**PROBLEM REQUIREMENTS:** Begin at the line containing "(** The [finally] block of [run_test]. *)" in the entries below and end at the line containing "End Runner."; transcribe that range exactly and nothing outside it.

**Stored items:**
(** * End-to-end UI scenarios of [testsprite_tests]: a shallow embedding

    Every script under [testsprite_tests/] is one coroutine [run_test]:
    three locals initialised to [None], a [try] block that starts
    Playwright, launches Chromium, opens a context and a page, navigates,
    waits best-effort for the load state of the page and of its frames,
    then performs a straight line of clicks, fills, navigations, sleeps and
    visibility assertions, and a [finally] block that closes whatever was
    acquired.  The nine files differ only in the straight line, so
    [run_test] is embedded once and each file contributes its [Scenario].

    The browser and the application are external: every call into the
    Playwright API is answered by an environment, which either returns a
    value or raises.  The run records the calls and their replies in a
    trace; all properties below are stated on the outcome and the trace. *)

From Stdlib Require Import String ZArith List Bool Arith Lia.
Import ListNotations.
Local Open Scope string_scope.
Local Open Scope Z_scope.
Local Open Scope list_scope.

(** ** Exceptions *)

(** The exception classes the scripts distinguish: [async_api.Error] with
    its subclass [TimeoutError], the builtin [AssertionError] (raised by
    [expect] and by the scripts themselves), and everything else. *)
Inductive ExnClass : Type :=
| PlaywrightError
| PlaywrightTimeoutError
| AssertionError
| OtherException.

Record Exn : Type := mkExn { exn_class : ExnClass; exn_msg : string }.

(** [except async_api.Error] *)
Definition is_async_api_Error (e : Exn) : bool :=
  match exn_class e with
  | PlaywrightError | PlaywrightTimeoutError => true
  | _ => false
  end.

(** [except AssertionError] *)
Definition is_AssertionError (e : Exn) : bool :=
  match exn_class e with
  | AssertionError => true
  | _ => false
  end.

Definition is_TimeoutError (e : Exn) : bool :=
  match exn_class e with
  | PlaywrightTimeoutError => true
  | _ => false
  end.

(** ** Calls into the automation API *)

(** [.nth(0)], [.first], or the locator as it is. *)
Inductive Pick : Type := Nth0 | First | Whole.

Record Locator : Type := Loc { selector : string; pick : Pick }.

(** One constructor per API call a script makes.  [Log] stands for a line
    written by [print] or [logging]; no script contains such a statement,
    the constructor exists so that its absence can be stated. *)
Inductive Call : Type :=
| PwStart
| ChromiumLaunch (headless : bool) (args : list string)
| NewContext
| SetDefaultTimeout (ms : Z)
| NewPage
| Goto (url : string) (wait_until : option string) (timeout : Z)
| PageWaitForLoadState (state : string) (timeout : Z)
| PageFrames
| FrameWaitForLoadState (frame : nat) (state : string) (timeout : Z)
| ContextPages
| WaitForTimeout (ms : Z)
| LocatorClick (l : Locator) (timeout : Z)
| LocatorFill (l : Locator) (text : string)
| ExpectToBeVisible (l : Locator) (timeout : Z)
| AsyncioSleep (secs : Z)
| ContextClose
| BrowserClose
| PwStop
| Log (line : string).

Inductive Reply : Type :=
| Returns (v : nat)
| Raises (e : Exn).

Definition Event : Type := (Call * Reply)%type.

(** The environment answers the [n]-th call of a run. *)
Definition Env : Type := nat -> Call -> Reply.

(** ** Scenarios *)

(** The statements of the straight line, as they occur in the scripts. *)
Inductive Step : Type :=
| Click (xpath : string) (timeout : Z)
| Fill (xpath : string) (text : string)
| Navigate (url : string) (timeout : Z)
| Sleep (secs : Z)
| LastPage
| AssertVisible (l : Locator) (timeout : Z)
| AssertVisibleOr (l : Locator) (timeout : Z) (diagnostic : string).

Record Scenario : Type :=
  { name : string; entry_url : string; steps : list Step }.

Inductive Verdict : Type :=
| Pass
| Fail (diagnostic : string).

(** ** The state of a run *)

(** The locals [pw], [browser], [context] that the [finally] block reads,
    and the trace of calls made so far, oldest first. *)
Record State : Type := mkState
  { pw : option nat;
    browser : option nat;
    context : option nat;
    trace : list Event }.

(** [pw = None; browser = None; context = None] *)
Definition init : State :=
  {| pw := None; browser := None; context := None; trace := [] |}.

Definition Result (A : Type) : Type := (Exn + A)%type.

Definition M (A : Type) : Type := State -> Result A * State.

Definition ret {A : Type} (a : A) : M A := fun st => (inr a, st).

Definition bind {A B : Type} (m : M A) (k : A -> M B) : M B :=
  fun st =>
    match m st with
    | (inr a, st') => k a st'
    | (inl e, st') => (inl e, st')
    end.

Definition raise {A : Type} (e : Exn) : M A := fun st => (inl e, st).

Declare Scope run_scope.
Delimit Scope run_scope with run.
Notation "x <- m ;; k" := (bind m (fun x => k))
  (at level 61, m at next level, right associativity) : run_scope.
Notation "m ;; k" := (bind m (fun _ => k))
  (at level 61, right associativity) : run_scope.
Local Open Scope run_scope.

(** [try: body except <catches>: handler] *)
Definition try_except {A : Type}
  (body : M A) (catches : Exn -> bool) (handler : M A) : M A :=
  fun st =>
    match body st with
    | (inl e, st') => if catches e then handler st' else (inl e, st')
    | ok => ok
    end.

(** [try: body finally: fin].  The [finally] block always runs; when it
    raises, its exception replaces the outcome of the body. *)
Definition try_finally {A : Type} (body : M A) (fin : M unit) : M A :=
  fun st =>
    match body st with
    | (r, st') =>
      match fin st' with
      | (inl e, st'') => (inl e, st'')
      | (inr _, st'') => (r, st'')
      end
    end.

Definition set_pw (v : nat) : M unit :=
  fun st => (inr tt, {| pw := Some v; browser := browser st;
                        context := context st; trace := trace st |}).

Definition set_browser (v : nat) : M unit :=
  fun st => (inr tt, {| pw := pw st; browser := Some v;
                        context := context st; trace := trace st |}).

Definition set_context (v : nat) : M unit :=
  fun st => (inr tt, {| pw := pw st; browser := browser st;
                        context := Some v; trace := trace st |}).

Definition get {A : Type} (f : State -> A) : M A := fun st => (inr (f st), st).

Definition record (ev : Event) (st : State) : State :=
  {| pw := pw st; browser := browser st; context := context st;
     trace := trace st ++ [ev] |}.

(** [for x in xs: f x] *)
Fixpoint for_each {A : Type} (xs : list A) (f : A -> M unit) : M unit :=
  match xs with
  | [] => ret tt
  | x :: xs' => f x ;; for_each xs' f
  end.

(** [if v: m] on an object-or-[None] local. *)
Definition when_set (v : option nat) (m : M unit) : M unit :=
  match v with
  | Some _ => m
  | None => ret tt
  end.

Definition launch_args : list string :=
  ["--window-size=1280,720"; "--disable-dev-shm-usage"; "--ipc=host";
   "--single-process"].

(** The fixed delay in front of every click and fill. *)
Definition settle_delay : Z := 3000.

Section Runner.

Variable env : Env.

(** An awaited (or synchronous) API call: ask the environment, record the
    event, return the value or raise. *)
Definition call (c : Call) : M nat :=
  fun st =>
    let r := env (length (trace st)) c in
    match r with
    | Returns v => (inr v, record (c, r) st)
    | Raises e => (inl e, record (c, r) st)
    end.

Definition call_ (c : Call) : M unit := call c ;; ret tt.

(** [try: await x.wait_for_load_state(...) except async_api.Error: pass] *)
Definition best_effort (c : Call) : M unit :=
  try_except (call_ c) is_async_api_Error (ret tt).

Definition exec_step (s : Step) : M unit :=
  match s with
  | Click xpath timeout =>
      (* frame = context.pages[-1]
         elem = frame.locator(xpath).nth(0)
         await page.wait_for_timeout(3000); await elem.click(timeout=5000) *)
      call_ ContextPages ;;
      call_ (WaitForTimeout settle_delay) ;;
      call_ (LocatorClick (Loc xpath Nth0) timeout)
  | Fill xpath text =>
      call_ ContextPages ;;
      call_ (WaitForTimeout settle_delay) ;;
      call_ (LocatorFill (Loc xpath Nth0) text)
  | Navigate url timeout =>
      call_ (Goto url None timeout)
  | Sleep secs =>
      call_ (AsyncioSleep secs)
  | LastPage =>
      call_ ContextPages
  | AssertVisible l timeout =>
      call_ (ExpectToBeVisible l timeout)
  | AssertVisibleOr l timeout diagnostic =>
      (* try: await expect(...).to_be_visible(timeout=...)
         except AssertionError: raise AssertionError(diagnostic) *)
      try_except (call_ (ExpectToBeVisible l timeout))
                 is_AssertionError
                 (raise (mkExn AssertionError diagnostic))
  end.

Definition exec_steps (ss : list Step) : M unit := for_each ss exec_step.

(** The [try] block of [run_test]. *)
Definition body (sc : Scenario) : M unit :=
  p <- call PwStart ;; set_pw p ;;
  b <- call (ChromiumLaunch true launch_args) ;; set_browser b ;;
  c <- call NewContext ;; set_context c ;;
  call_ (SetDefaultTimeout 5000) ;;
  call_ NewPage ;;
  call_ (Goto (entry_url sc) (Some "commit") 10000) ;;
  best_effort (PageWaitForLoadState "domcontentloaded" 3000) ;;
  n <- call PageFrames ;;
  for_each (seq 0 n)
    (fun i => best_effort (FrameWaitForLoadState i "domcontentloaded" 3000)) ;;
  exec_steps (steps sc).

(** The [finally] block of [run_test]. *)
Definition teardown : M unit :=
  c <- get context ;; when_set c (call_ ContextClose) ;;
  b <- get browser ;; when_set b (call_ BrowserClose) ;;
  p <- get pw ;; when_set p (call_ PwStop).

Definition run_test (sc : Scenario) : Result unit * State :=
  try_finally (body sc) teardown init.

(** The [try] block alone, from the initial locals. *)
Definition run_body (sc : Scenario) : Result unit * State :=
  body sc init.

End Runner.

(** [asyncio.run(run_test())] at module level: the script passes when the
    coroutine returns and fails with the message of the exception that
    leaves it. *)
Definition verdict_of (r : Result unit) : Verdict :=
  match r with
  | inr _ => Pass
  | inl e => Fail (exn_msg e)
  end.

**SOLUTION TO THIS TASK:**
(** The [finally] block of [run_test]. *)
Definition teardown : M unit :=
  c <- get context ;; when_set c (call_ ContextClose) ;;
  b <- get browser ;; when_set b (call_ BrowserClose) ;;
  p <- get pw ;; when_set p (call_ PwStop).

Definition run_test (sc : Scenario) : Result unit * State :=
  try_finally (body sc) teardown init.

(** The [try] block alone, from the initial locals. *)
Definition run_body (sc : Scenario) : Result unit * State :=
  body sc init.

End Runner.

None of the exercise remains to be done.